Example of a Bad Email Newsletter
from Chris MaherAbout three weeks ago, I had a phone conversation with a prospective client -- a guy I'll call "Guy" -- about the importance of creating a business-to-business (B2B) email newsletter.
Here's a quick summary of Guy's thoughts about the idea: "Hate it."
When asked why, here was Guy's response: "Tried it. Didn't work."
Then I asked Guy to forward a couple of representative issues of the failed, benighted, despised newsletter.
"We only did one and nobody called," said a disdainful Guy. "But I'll send you the one we did."

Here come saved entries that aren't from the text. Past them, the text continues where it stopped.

(* ===== verification/Nlattr.v ===== *)
(** * nlattr.c of libbpf: streams of netlink attributes

    A message is the bytes of the buffer it was received into, a pointer into it
    an offset, and a read past the buffer a fault.  [tb], the index of a parsed
    stream, holds an offset or NULL for every type up to [maxtype].  Warnings are
    not modelled, what they print apart. *)

From S2P Require Import Prelude Packet.

(** ** Attributes *)

Definition NLA_ALIGN (n : Z) : Z := Z.land (n + 3) (Z.lnot 3).
Definition NLA_HDRLEN : Z := 4.
Definition NLA_F_NESTED : Z := 2 ^ 15.
Definition NLA_TYPE_MASK : Z := Z.lnot (Z.lor (2 ^ 15) (2 ^ 14)).

Definition nla_len (buf : buffer) (nla : Z) : res Z := load16 buf nla.
Definition nla_type (buf : buffer) (nla : Z) : res Z :=
  t ← load16 buf (nla + 2); Ok (Z.land t NLA_TYPE_MASK).

Definition nla_next (buf : buffer) (nla remaining : Z) : res (Z * Z) :=
  l ← nla_len buf nla;
  let totlen := NLA_ALIGN l in
  Ok (nla + totlen, remaining - totlen).

(** [remaining >= sizeof( *nla)] compares as [size_t], [nla_len <= remaining] as [int]. *)
Definition nla_ok (buf : buffer) (nla remaining : Z) : res bool :=
  if u64 remaining <? 4 then Ok false
  else
    l ← nla_len buf nla;
    Ok ((4 <=? l) && (l <=? remaining)).

Definition libbpf_nla_data (nla : Z) : Z := nla + NLA_HDRLEN.
Definition libbpf_nla_len (buf : buffer) (nla : Z) : res Z :=
  l ← nla_len buf nla; Ok (l - NLA_HDRLEN).
Definition libbpf_nla_getattr_u8 (buf : buffer) (nla : Z) : res Z := byte_at buf (libbpf_nla_data nla).
Definition libbpf_nla_getattr_u32 (buf : buffer) (nla : Z) : res Z := load32 buf (libbpf_nla_data nla).

(** ** Validation *)

Definition LIBBPF_NLA_UNSPEC : Z := 0.
Definition LIBBPF_NLA_U32 : Z := 3.
Definition LIBBPF_NLA_STRING : Z := 5.
Definition LIBBPF_NLA_TYPE_MAX : Z := 8.

(** struct libbpf_nla_policy, three [uint16_t] *)
Record libbpf_nla_policy := Policy { p_type : Z; p_minlen : Z; p_maxlen : Z }.

Definition nla_attr_minlen : list Z := [0; 1; 2; 4; 8; 1; 0; 0; 0].

Definition validate_nla (buf : buffer) (nla maxtype : Z) (policy : list libbpf_nla_policy) : res Z :=
  type ← nla_type buf nla;
  if (type <? 0) || (maxtype <? type) then Ok 0
  else
    pt ← or_fault (policy !! Z.to_nat type) OutOfBounds;
    if LIBBPF_NLA_TYPE_MAX <? p_type pt then Ok 0
    else
      minlen ← (if negb (p_minlen pt =? 0) then Ok (p_minlen pt)
                else if negb (p_type pt =? LIBBPF_NLA_UNSPEC) then
                  or_fault (nla_attr_minlen !! Z.to_nat (p_type pt)) OutOfBounds
                else Ok 0);
      l ← libbpf_nla_len buf nla;
      if u32 l <? minlen then Ok (-1)
      else if negb (p_maxlen pt =? 0) && (p_maxlen pt <? l) then Ok (-1)
      else if p_type pt =? LIBBPF_NLA_STRING then
        z ← byte_at buf (libbpf_nla_data nla + (l - 1));
        if negb (z =? 0) then Ok (-1) else Ok 0
      else Ok 0.

(** ** Parsing *)

Abbreviation index := (list (option Z)).

(** The loop of [libbpf_nla_for_each_attr]; every attribute takes four bytes at
    least, so [len] bounds the rounds. *)
Fixpoint nla_loop (fuel : nat) (buf : buffer) (maxtype : Z) (policy : option (list libbpf_nla_policy))
    (nla rem : Z) (tb : index) : res (Z * index) :=
  ok ← nla_ok buf nla rem;
  if negb ok then Ok (0, tb)
  else
    match fuel with
    | O => Err OutOfFuel
    | S fuel =>
      type ← nla_type buf nla;
      err ← (if maxtype <? type then Ok 0
             else match policy with Some p => validate_nla buf nla maxtype p | None => Ok 0 end);
      if err <? 0 then Ok (err, tb)
      else
        let tb := if maxtype <? type then tb else <[Z.to_nat type := Some nla]> tb in
        '(nla, rem) ← nla_next buf nla rem;
        nla_loop fuel buf maxtype policy nla rem tb
    end.

Definition libbpf_nla_parse (buf : buffer) (maxtype head len : Z) (policy : option (list libbpf_nla_policy)) :
  res (Z * index) :=
  nla_loop (S (Z.to_nat len)) buf maxtype policy head len (replicate (Z.to_nat (maxtype + 1)) None).

Definition libbpf_nla_parse_nested (buf : buffer) (maxtype nla : Z) (policy : option (list libbpf_nla_policy)) :
  res (Z * index) :=
  l ← libbpf_nla_len buf nla;
  libbpf_nla_parse buf maxtype (libbpf_nla_data nla) l policy.

(** [tb[type]] *)
Definition tb_get (tb : index) (type : Z) : res (option Z) := or_fault (tb !! Z.to_nat type) OutOfBounds.

(** ** The extended error message *)

Definition NLM_F_CAPPED : Z := 0x100.
Definition NLM_F_ACK_TLVS : Z := 0x200.
Definition NLMSGERR_ATTR_MSG : Z := 1.
Definition NLMSGERR_ATTR_MAX : Z := 3.

Definition extack_policy : list libbpf_nla_policy :=
  [Policy 0 0 0; Policy LIBBPF_NLA_STRING 0 0; Policy LIBBPF_NLA_U32 0 0; Policy 0 0 0].

(** [nlmsg_len(nlh)]: the length behind the header. *)
Definition nlmsg_payload (buf : buffer) (nlh : Z) : res Z :=
  l ← load32 buf nlh; Ok (s32 (l - 16)).

(** The offset of the message that is printed: [None] when there is no attribute
    or they do not parse, [Some None] for a NULL message. *)
Definition libbpf_nla_dump_errormsg (buf : buffer) (nlh : Z) : res (option (option Z)) :=
  flags ← load16 buf (nlh + 6);
  if Z.land flags NLM_F_ACK_TLVS =? 0 then Ok None
  else
    let err := nlh + 16 in
    inner ← (if Z.land flags NLM_F_CAPPED =? 0 then nlmsg_payload buf (err + 4) else Ok 0);
    let hlen := 20 + inner in
    l ← load32 buf nlh;
    let alen := s32 (l - hlen) in
    '(ret, tb) ← libbpf_nla_parse buf NLMSGERR_ATTR_MAX (err + hlen) alen (Some extack_policy);
    if negb (ret =? 0) then Ok None
    else
      m ← tb_get tb NLMSGERR_ATTR_MSG;
      Ok (Some (option_map libbpf_nla_data m)).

(At this point, let me interrupt myself with this minor bubble: If you believe that your email newsletter's primary purpose is to sell your wares, you're off to a bad start. If, on the other hand, you believe that your email newsletter can create a climate for selling your wares, there is hope for you yet. One more mental sidebar: In marketing, even bad initiatives can work if you repeat them. Let me repeat that: In marketing, even bad initiatives can work if you repeat them. In other words, don't let the results from just one of anything be determinative.)
Within a few hours, Guy sent me the newsletter that didn't get anybody to call. It is the stuff of parody. Don't worry, I'll keep it short:
Guy's Extra-Large Company, the leading provider of enterprise bliss, is pleased to announce the availability of GUYEDGE 3.1, the industry's first open, intelligent, flexible, collaborative, real-time, XML-based infrastructure for the exchange of robust blissfulness on the edges of the network.
Utilizing a revolutionary Web Services framework, GUYEDGE enables trading partners, suppliers, and other participants in your value chain to know in real time what makes you happy, as well as to communicate via email, beeper, or pager their capacity to fulfill your every whim.
Why GUYEDGE 3.1?
In addition, Guy's Extra-Large Company is pleased to announce the ascendance of G. Raleigh Prime to Sr. Vice President of Bliss Development for the Asia/Pacific Region.
To arrange a personal demo of GUYEDGE 3.1, just call 888-UB-HAPPY.
OK, I'm going to play fair. There are certain limited situations in which this type of email might be appropriate. Let's say you're communicating with an (ahem) blissful customer base that has been so happy with GUYEDGE 3.0 that any news of GUYEDGE 3.1 will be greeted with open arms.
Now I'm going to revert to my natural grumpiness. Guy sent out an email, but he certainly did not send out an email newsletter. And what's worse is that the email was foisted on a rented list -- folks who had no reason to care about Guy's Extra-Large Company or the career progress of one G. Raleigh Prime.
You are skeptical, I know. You think I'm exaggerating. I'm not.
Rather than playing to the cheap seats and continuing to poke fun at Guy's poor excuse for a newsletter, I'm going to give you the formula for future success.
Make sure that at least 80 percent of the newsletter consists of links to third-party content and articles about industry trends and the professional concerns of your prospects and customers. The remaining 20 percent can be taken up with press releases and, yes, even a short announcement of a new product. In other words, 80 percent them, 20 percent you.
How does this work in practice? Here's the copy outline:
1. Introduction. This comes from a real person in your organization and should contain a pithy, even controversial, comment about an industry trend. At the end of each issue's introduction, solicit feedback via email and phone number. And make it one-click simple for someone to unsubscribe.
2. Links from around the Web. Use text summaries so people can have some idea of what awaits them on the other end of the link. If there's one article out of the, say, five that you really want people to read, let them know and give them a reason why.
3. "10 Questions With Our Champion." This is an interview with one of your best customers. One of the questions can be about your products/services. But the other questions must focus on the challenges of being in a given profession or industry. What competitive pressures is your champion facing right now? What advice would she have for others in similar careers? What are her media habits? (Yes, as you can tell from that last question, the interview can be a valuable market-research tool.)
4. Feedback solicitation and simple unsubscribe procedures. Remember, you don't want to make it hard for folks to run away from you. If they don't like the sort of newsletter outlined above, they aren't prospects. You will want them off your list.
Do this. It works. By the way, Happy Almost Thanksgiving. Every day -- even your worst days -- is a gift.